START Entries supplied

(* ===== verification/World.v ===== *)
(** * The state of a run and the effects on it

    One [migrate] run works on a single database session. [World] holds what the
    program keeps across calls (the latch, the engine-transaction flag, the
    facade's state, the report) next to the session itself, which is a state of
    the driver. Everything the code asks of the driver is one [rawop]; what the
    driver answers is the parameter [Driver]. The monad [M] threads the world and
    carries Python's exceptions, and every raw operation is recorded in a trace, with the state of the latch at
    that moment. *)
From S2P Require Import Prelude PyStr Errors Latch Paths Manifest Model SqlText Admission.
Open Scope str_scope.

(** A Python value the facade passes on or returns. *)
Inductive pyval :=
| VNone
| VInt (z : Z)
| VStr (s : str)
| VOther (n : nat).                 (* any other object *)

#[export] Instance pyval_eq_dec : EqDecision pyval.
Proof. solve_decision. Defined.

(* @src adapters/base.py ValidityResult *)
Record ValidityResult := MkValidity {
  v_failures : list str;
  v_warnings : list str;
}.

(* @src adapters/base.py RunnerInfo *)
Record RunnerInfo := MkRunner {
  ri_host : str;
  ri_user : str;
  ri_pid : Z;
  ri_tool_version : str;
  ri_run_id : str;
}.

(** The bind values [_runner_binds] adds to a history statement. *)
Record runner_binds := MkBinds {
  rb_host : option str;
  rb_user : option str;
  rb_pid : option Z;
  rb_session : option str;
  rb_tool_version : str;
}.

(** ** Engine-owned SQL

    One constructor for each statement that [adapters/base.py] writes: its table,
    its [SET] list and its [WHERE] clause are those of the rendered text. *)
Inductive metadata_cmd :=
| InsertHistory (status : Status) (first : bool) (finished : bool)   (* attempt: 1 or NULL *)
    (seq : Z) (mid fingerprint language mode : str) (r : runner_binds)
| UpdateAttempt (mid fingerprint language : str) (r : runner_binds)
| CompleteHistory (mid tool_version : str)
| DeleteProgress (mid : str)
| UpsertProgress (mid key value : str)
| InsertMarker (layout_version : Z) (adapter lock_provider lock_binding target_namespace : str).

(** ** What is asked of the driver *)
Inductive rawop :=
| RConnect | RAcquireLock | RPrepareStorage | RClose | RDiscard | RConnectionHeld
| RServerDescription | RSessionIdentity
| RObjectsPresent
| RDefinitionProblems (present : list str)
| RCreateObject (name : str)
| RCount (table : str)
| RReadMarker
| RReadSnapshot (consistent : bool)
| RMetadata (c : metadata_cmd)
| RProgressGet (mid key : str)
| RBegin | RCommit | RRollback | RHasOpen | RBatchState
| REstablishIdentity | RReadIdentity
| RExecute (text : str) (params : pyval)
| RExecuteMany (text : str) (params : list pyval)
| RQuery (text : str) (params : pyval)
| RCheckRequired (required : list RequiredObject)
| RProbeLiveness (db_session : option str)
| RFire (b : Boundary) (phase : str).

(** What a raw operation returns. *)
Definition reply (o : rawop) : Type :=
  match o with
  | RConnect | RAcquireLock | RPrepareStorage | RClose | RDiscard => unit
  | RConnectionHeld => bool
  | RServerDescription => str
  | RSessionIdentity => option str
  | RObjectsPresent => list str
  | RDefinitionProblems _ => list str
  | RCreateObject _ => unit
  | RCount _ => Z
  | RReadMarker => list (result pyexn MetaRow)   (* each row as [meta_row] maps it *)
  | RReadSnapshot _ => Snapshot
  | RMetadata _ => Z
  | RProgressGet _ _ => list str
  | RBegin | RCommit | RRollback => unit
  | RHasOpen => bool
  | RBatchState => BatchTransactionState
  | REstablishIdentity | RReadIdentity => option str
  | RExecute _ _ => Z
  | RExecuteMany _ _ => Z
  | RQuery _ _ => list (list pyval)
  | RCheckRequired _ => ValidityResult
  | RProbeLiveness _ => str * str
  | RFire _ _ => unit
  end.

(** The driver and the server behind it: every call may change the session's
    state and returns or raises. *)
Class Driver (S : Type) := drv_step : forall o : rawop, S -> S * result pyexn (reply o).

(** ** The run's own state *)

(** The facade of the migration in progress: [_in_batch], [_open_batch] and the
    identity each batch object holds, in the order the objects were made. *)
(* @src context.py _BaseContext.__init__ *)
Record ContextState := MkContext {
  cx_in_batch : bool;
  cx_open_batch : option nat;
  cx_batches : list (option str);
}.

Definition context_init : ContextState := MkContext false None [].

(* @src engine.py 49-75 RunReport *)
Record RunReport := MkReport {
  rp_exit_code : Exit;
  rp_executed : list str;
  rp_message : option str;
  rp_warnings : list str;
  rp_discarded : bool;
  rp_failed : option str;
  rp_phase : option str;
  rp_recovery_id : option str;
  rp_namespace : option str;
}.

Definition report_init : RunReport := MkReport OK [] None [] false None None None None.

Record World (S : Type) := MkWorld {
  w_driver : S;
  w_trace : list (LatchState * rawop); (* calls so far, each with the latch it met, the latest first *)
  w_latch : RunLatch;
  w_has_latch : bool;               (* adapter.latch is not None *)
  w_runner : option RunnerInfo;     (* adapter.runner *)
  w_engine_txn : bool;              (* adapter._engine_transaction *)
  w_context : ContextState;
  w_report : RunReport;
  w_reported : bool;
  w_started : bool;
}.
Arguments MkWorld {_} _ _ _ _ _ _ _ _ _ _.
Arguments w_driver {_} _.
Arguments w_trace {_} _.
Arguments w_latch {_} _.
Arguments w_has_latch {_} _.
Arguments w_runner {_} _.
Arguments w_engine_txn {_} _.
Arguments w_context {_} _.
Arguments w_report {_} _.
Arguments w_reported {_} _.
Arguments w_started {_} _.

(** ** The monad *)
Definition M (S A : Type) : Type := World S -> World S * result pyexn A.

#[export] Instance M_ret {S} : MRet (M S) := fun A a w => (w, Ok a).
#[export] Instance M_bind {S} : MBind (M S) := fun A B k m w =>
  match m w with
  | (w', Ok a) => k a w'
  | (w', Err x) => (w', Err x)
  end.

Section operations.
Context {S : Type} {DR : Driver S}.

Definition raise {A} (x : pyexn) : M S A := fun w => (w, Err x).
Definition raise_error {A} (e : error) : M S A := raise (PyMigr8 e).
Definition gets {A} (f : World S -> A) : M S A := fun w => (w, Ok (f w)).
Definition modify (f : World S -> World S) : M S unit := fun w => (f w, Ok tt).

(** [try: m except ...]: the handler sees any exception and may raise again. *)
Definition try_except {A} (m : M S A) (h : pyexn -> M S A) : M S A := fun w =>
  match m w with
  | (w', Ok a) => (w', Ok a)
  | (w', Err x) => h x w'
  end.

(** A pure check inside an effectful function. *)
Definition of_result {A} (r : result pyexn A) : M S A := fun w => (w, r).
Definition of_check {A} (r : result error A) : M S A := of_result (lift r).

Definition when (b : bool) (m : M S unit) : M S unit := if b then m else mret tt.

Fixpoint for_each_M {A} (f : A -> M S unit) (l : list A) : M S unit :=
  match l with
  | [] => mret tt
  | x :: l => f x;; for_each_M f l
  end.

(** One call to the driver. *)
Definition raw (o : rawop) : M S (reply o) := fun w =>
  let '(s, r) := drv_step o (w_driver w) in
  (MkWorld s ((l_state (w_latch w), o) :: w_trace w) (w_latch w) (w_has_latch w) (w_runner w) (w_engine_txn w) (w_context w)
     (w_report w) (w_reported w) (w_started w), r).

Definition set_latch (l : RunLatch) (w : World S) : World S :=
  MkWorld (w_driver w) (w_trace w) l (w_has_latch w) (w_runner w) (w_engine_txn w) (w_context w)
    (w_report w) (w_reported w) (w_started w).
Definition set_engine_txn (b : bool) (w : World S) : World S :=
  MkWorld (w_driver w) (w_trace w) (w_latch w) (w_has_latch w) (w_runner w) b (w_context w)
    (w_report w) (w_reported w) (w_started w).
Definition set_context (c : ContextState) (w : World S) : World S :=
  MkWorld (w_driver w) (w_trace w) (w_latch w) (w_has_latch w) (w_runner w) (w_engine_txn w) c
    (w_report w) (w_reported w) (w_started w).
Definition set_report (r : RunReport) (w : World S) : World S :=
  MkWorld (w_driver w) (w_trace w) (w_latch w) (w_has_latch w) (w_runner w) (w_engine_txn w) (w_context w)
    r (w_reported w) (w_started w).
Definition set_reported (w : World S) : World S :=
  MkWorld (w_driver w) (w_trace w) (w_latch w) (w_has_latch w) (w_runner w) (w_engine_txn w) (w_context w)
    (w_report w) true (w_started w).
Definition set_started (w : World S) : World S :=
  MkWorld (w_driver w) (w_trace w) (w_latch w) (w_has_latch w) (w_runner w) (w_engine_txn w) (w_context w)
    (w_report w) (w_reported w) true.

(** [self.latch.check()]. *)
Definition latch_check : M S unit := l ← gets w_latch; of_check (check l).

(** The three latching calls; each returns its error so that it can be raised. *)
Definition do_latch (f : error -> RunLatch -> RunLatch) (e : error) : M S error :=
  modify (fun w => set_latch (f e (w_latch w)) w);; mret e.
End operations.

END Entries supplied

(Your goal):
With "unit" as the string to match, show every line of the entries above that has it.

(Task solution):
  | RConnect | RAcquireLock | RPrepareStorage | RClose | RDiscard => unit
  | RCreateObject _ => unit
  | RBegin | RCommit | RRollback => unit
  | RFire _ _ => unit
Definition modify (f : World S -> World S) : M S unit := fun w => (f w, Ok tt).
Definition when (b : bool) (m : M S unit) : M S unit := if b then m else mret tt.
Fixpoint for_each_M {A} (f : A -> M S unit) (l : list A) : M S unit :=
Definition latch_check : M S unit := l ← gets w_latch; of_check (check l).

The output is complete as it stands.